In Part 1 of the phase 3 CASSIOPEIA study, patients (pts) received D-VTd or bortezomib-thalidomide-dexamethasone (VTd) as pre-autologous stem cell transplant (ASCT) induction (four 28-day cycles) and post-ASCT consolidation therapy (two 28-day cycles). D-VTd improved progression-free survival (PFS) and rates of stringent complete response (sCR) and minimal residual disease-negativity rate vs VTd. In Part 2 (ongoing), pts were re-randomized to D maintenance or observation for 2 years.
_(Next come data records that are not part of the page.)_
(* ===== verification/Effect.v ===== *)
(** * Effects of the async code

    An [async fn] of the sources runs against a state it shares with the rest
    of the program and returns early with [?]: state passing with an error,
    where the effects made before the error stay made.  [zoom] runs such code on
    a part of a larger state. *)

From S2P Require Import Prelude.

Module Effect.

Definition M (S E A : Type) : Type := S -> S * result A E.

Section Monad.
Context {S E : Type}.

Definition ret {A} (a : A) : M S E A := fun s => (s, Ok a).
Definition throw {A} (e : E) : M S E A := fun s => (s, Err e).
Definition bind {A B} (m : M S E A) (k : A -> M S E B) : M S E B := fun s =>
  match m s with
  | (s, Ok a) => k a s
  | (s, Err e) => (s, Err e)
  end.
(** An error of the body as a value: [match body.await]. *)
Definition attempt {A} (m : M S E A) : M S E (result A E) := fun s =>
  let (s, r) := m s in (s, Ok r).
Definition gets {A} (f : S -> A) : M S E A := fun s => (s, Ok (f s)).
Definition modify (f : S -> S) : M S E unit := fun s => (f s, Ok tt).
(** An answer drawn from the state, which it may change. *)
Definition draw {A} (f : S -> S * A) : M S E A := fun s => let (s, a) := f s in (s, Ok a).
Definition when (b : bool) (m : M S E unit) : M S E unit := if b then m else ret tt.
Definition of_result {A} (r : result A E) : M S E A := fun s => (s, r).

(** [for x in l { f(x).await? }] *)
Fixpoint each {X} (f : X -> M S E unit) (l : list X) : M S E unit :=
  match l with
  | [] => ret tt
  | x :: l => bind (f x) (fun _ => each f l)
  end.
(** The answers too, in the order of the list. *)
Fixpoint gather {X A} (f : X -> M S E A) (l : list X) : M S E (list A) :=
  match l with
  | [] => ret []
  | x :: l => bind (f x) (fun a => bind (gather f l) (fun k => ret (a :: k)))
  end.
End Monad.

Definition zoom {S T E A} (get : S -> T) (put : T -> S -> S) (m : M T E A) : M S E A := fun s =>
  let (t, r) := m (get s) in (put t s, r).
Definition map_error {S E F A} (f : E -> F) (m : M S E A) : M S F A := fun s =>
  let (s, r) := m s in (s, match r with Ok a => Ok a | Err e => Err (f e) end).

Notation "'let*' x ':=' e 'in' k" := (bind e (fun x => k))
  (at level 10, x pattern, e at level 100, k at level 200) : baybo_scope.

(** ** Invariants

    [keeps P m]: whatever [m] returns, a state that satisfies [P] is left in
    one that does. *)
Section Keeps.
Context {S E : Type} (P : S -> Prop).

Definition keeps {A} (m : M S E A) : Prop := forall s, P s -> P (m s).1.

Lemma keeps_ret {A} (a : A) : keeps (ret a).
Proof. by intros s H. Qed.
Lemma keeps_throw {A} (e : E) : keeps (throw (A := A) e).
Proof. by intros s H. Qed.
Lemma keeps_bind {A B} (m : M S E A) (k : A -> M S E B) :
  keeps m -> (forall a, keeps (k a)) -> keeps (bind m k).
Proof.
  intros Hm Hk s Hs. unfold bind. specialize (Hm s Hs).
  destruct (m s) as [s' [a|e]]; cbn in *; [by apply Hk | done].
Qed.
Lemma keeps_attempt {A} (m : M S E A) : keeps m -> keeps (attempt m).
Proof. intros Hm s Hs. unfold attempt. specialize (Hm s Hs). by destruct (m s). Qed.
Lemma keeps_gets {A} (f : S -> A) : keeps (gets f).
Proof. by intros s H. Qed.
Lemma keeps_modify f : (forall s, P s -> P (f s)) -> keeps (modify f).
Proof. intros H s Hs. by apply H. Qed.
Lemma keeps_draw {A} (f : S -> S * A) : (forall s, P s -> P (f s).1) -> keeps (draw f).
Proof. intros H s Hs. specialize (H s Hs). unfold draw. by destruct (f s). Qed.
Lemma keeps_when b m : keeps m -> keeps (when b m).
Proof. intros H. destruct b; [exact H | apply keeps_ret]. Qed.
Lemma keeps_of_result {A} (r : result A E) : keeps (of_result r).
Proof. by intros s H. Qed.
Lemma keeps_each {X} (f : X -> M S E unit) l : (forall x, keeps (f x)) -> keeps (each f l).
Proof.
  intros H. induction l as [|x l IH]; [apply keeps_ret | apply keeps_bind; [apply H | intros _; exact IH]].
Qed.
Lemma keeps_gather {X A} (f : X -> M S E A) l : (forall x, keeps (f x)) -> keeps (gather f l).
Proof.
  intros H. induction l as [|x l IH]; [apply keeps_ret|].
  apply keeps_bind; [apply H | intros a]. apply keeps_bind; [exact IH | intros k; apply keeps_ret].
Qed.
End Keeps.

Lemma keeps_zoom {S T E A} (P : S -> Prop) (Q : T -> Prop) get put (m : M T E A) :
  (forall s, P s -> Q (get s)) -> (forall s t, P s -> Q t -> P (put t s)) ->
  keeps Q m -> keeps P (zoom get put m).
Proof.
  intros Hg Hp Hm s Hs. unfold zoom. specialize (Hm _ (Hg s Hs)).
  destruct (m (get s)) as [t r]. cbn in *. by apply Hp.
Qed.
Lemma keeps_map_error {S E F A} (P : S -> Prop) (f : E -> F) (m : M S E A) :
  keeps P m -> keeps P (map_error f m).
Proof. intros Hm s Hs. unfold map_error. specialize (Hm s Hs). by destruct (m s). Qed.

(** ** Outcomes

    [wp m Q s]: run from [s], [m] ends in a result and a state that satisfy
    [Q]. *)
Section Wp.
Context {S E : Type}.

Definition wp {A} (m : M S E A) (Q : result A E -> S -> Prop) (s : S) : Prop := Q (m s).2 (m s).1.

Lemma wp_mono {A} (m : M S E A) (Q R : result A E -> S -> Prop) s :
  wp m Q s -> (forall r s', Q r s' -> R r s') -> wp m R s.
Proof. intros H HQ. by apply HQ. Qed.
Lemma wp_bind {A B} (m : M S E A) (k : A -> M S E B) Q s :
  wp m (fun r s' => match r with Ok a => wp (k a) Q s' | Err e => Q (Err e) s' end) s ->
  wp (bind m k) Q s.
Proof. unfold wp, bind. by destruct (m s) as [s' [a|e]]. Qed.
Lemma wp_ret {A} (a : A) (Q : result A E -> S -> Prop) s : Q (Ok a) s -> wp (ret a) Q s.
Proof. done. Qed.
Lemma wp_gets {A} (f : S -> A) Q s : Q (Ok (f s)) s -> wp (gets f) Q s.
Proof. done. Qed.
Lemma wp_modify f Q s : Q (Ok tt) (f s) -> wp (modify f) Q s.
Proof. done. Qed.
Lemma wp_attempt {A} (m : M S E A) Q s : wp m (fun r s' => Q (Ok r) s') s -> wp (attempt m) Q s.
Proof. unfold wp, attempt. by destruct (m s). Qed.
Lemma wp_draw {A} (f : S -> S * A) Q s : Q (Ok (f s).2) (f s).1 -> wp (draw f) Q s.
Proof. unfold wp, draw. by destruct (f s). Qed.
Lemma wp_keeps {A} (P : S -> Prop) (m : M S E A) s :
  keeps P m -> P s -> wp m (fun _ s' => P s') s.
Proof. intros H Hs. by apply H. Qed.
Lemma wp_keeps_and {A} (P : S -> Prop) (m : M S E A) Q s :
  keeps P m -> P s -> wp m Q s -> wp m (fun r s' => P s' /\ Q r s') s.
Proof. intros H Hs HQ. split; [by apply H | exact HQ]. Qed.
End Wp.

(** ** Programs that do not throw *)
Section Sure.
Context {S E : Type}.

Definition sure {A} (m : M S E A) : Prop := forall s, is_Ok (m s).2 = true.
(** The answer too. *)
Definition returns {A} (Q : A -> Prop) (m : M S E A) : Prop := forall s, exists a, (m s).2 = Ok a /\ Q a.

Lemma sure_ret {A} (a : A) : sure (ret a).
Proof. done. Qed.
Lemma sure_gets {A} (f : S -> A) : sure (gets f).
Proof. done. Qed.
Lemma sure_modify f : sure (modify f).
Proof. done. Qed.
Lemma sure_draw {A} (f : S -> S * A) : sure (draw f).
Proof. intros s. unfold draw. by destruct (f s). Qed.
Lemma sure_bind {A B} (m : M S E A) (k : A -> M S E B) : sure m -> (forall a, sure (k a)) -> sure (bind m k).
Proof. intros Hm Hk s. unfold bind. specialize (Hm s). destruct (m s) as [s' [a|e]]; [apply Hk | done]. Qed.
Lemma sure_attempt {A} (m : M S E A) : sure (attempt m).
Proof. intros s. unfold attempt. by destruct (m s). Qed.
Lemma sure_when b m : sure m -> sure (when b m).
Proof. by destruct b. Qed.
Lemma sure_each {X} (f : X -> M S E unit) l : (forall x, sure (f x)) -> sure (each f l).
Proof. intros H. induction l as [|x l IH]; [done | by apply sure_bind]. Qed.
Lemma returns_ret {A} (Q : A -> Prop) a : Q a -> returns Q (ret a).
Proof. intros H s. by exists a. Qed.
Lemma returns_bind {A B} (Q : B -> Prop) (m : M S E A) (k : A -> M S E B) :
  sure m -> (forall a, returns Q (k a)) -> returns Q (bind m k).
Proof. intros Hm Hk s. unfold bind. specialize (Hm s). destruct (m s) as [s' [a|e]]; [apply Hk | done]. Qed.
End Sure.

Create HintDb sure.
#[export] Hint Resolve sure_ret sure_gets sure_modify sure_draw sure_attempt : sure.
(** Peels a program into calls the [sure] database knows. *)
Ltac sure_auto :=
  repeat first
    [ solve [eauto 2 with sure] | apply sure_bind; [|intros ?] | apply sure_when
    | match goal with |- sure (match ?x with _ => _ end) => destruct x end ].

Create HintDb keeps.
#[export] Hint Resolve keeps_ret keeps_throw keeps_bind keeps_attempt keeps_gets keeps_when
  keeps_of_result keeps_each keeps_map_error : keeps.

(** Peels a program into its primitive steps. *)
Ltac keeps_step :=
  first
    [ apply keeps_bind; [|intros ?] | apply keeps_attempt | apply keeps_when | apply keeps_each; intros ?
    | apply keeps_ret | apply keeps_throw | apply keeps_gets | apply keeps_of_result
    | apply keeps_map_error ].

End Effect.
In the phase 3 IFM 2005-01 study, pts received vincristine-doxorubicin-dexamethasone (VAd) induction (four 28-day cycles) with or without dexamethasone-cyclophosphamide-etoposide-cisplatin (dCEP) consolidation (two 28-day cycles), or Vd induction (four 21-day cycles) with or without dCEP consolidation therapy; all pts with a partial response or better post-ASCT were randomized (1:1) to receive lenalidomide maintenance or placebo until relapse.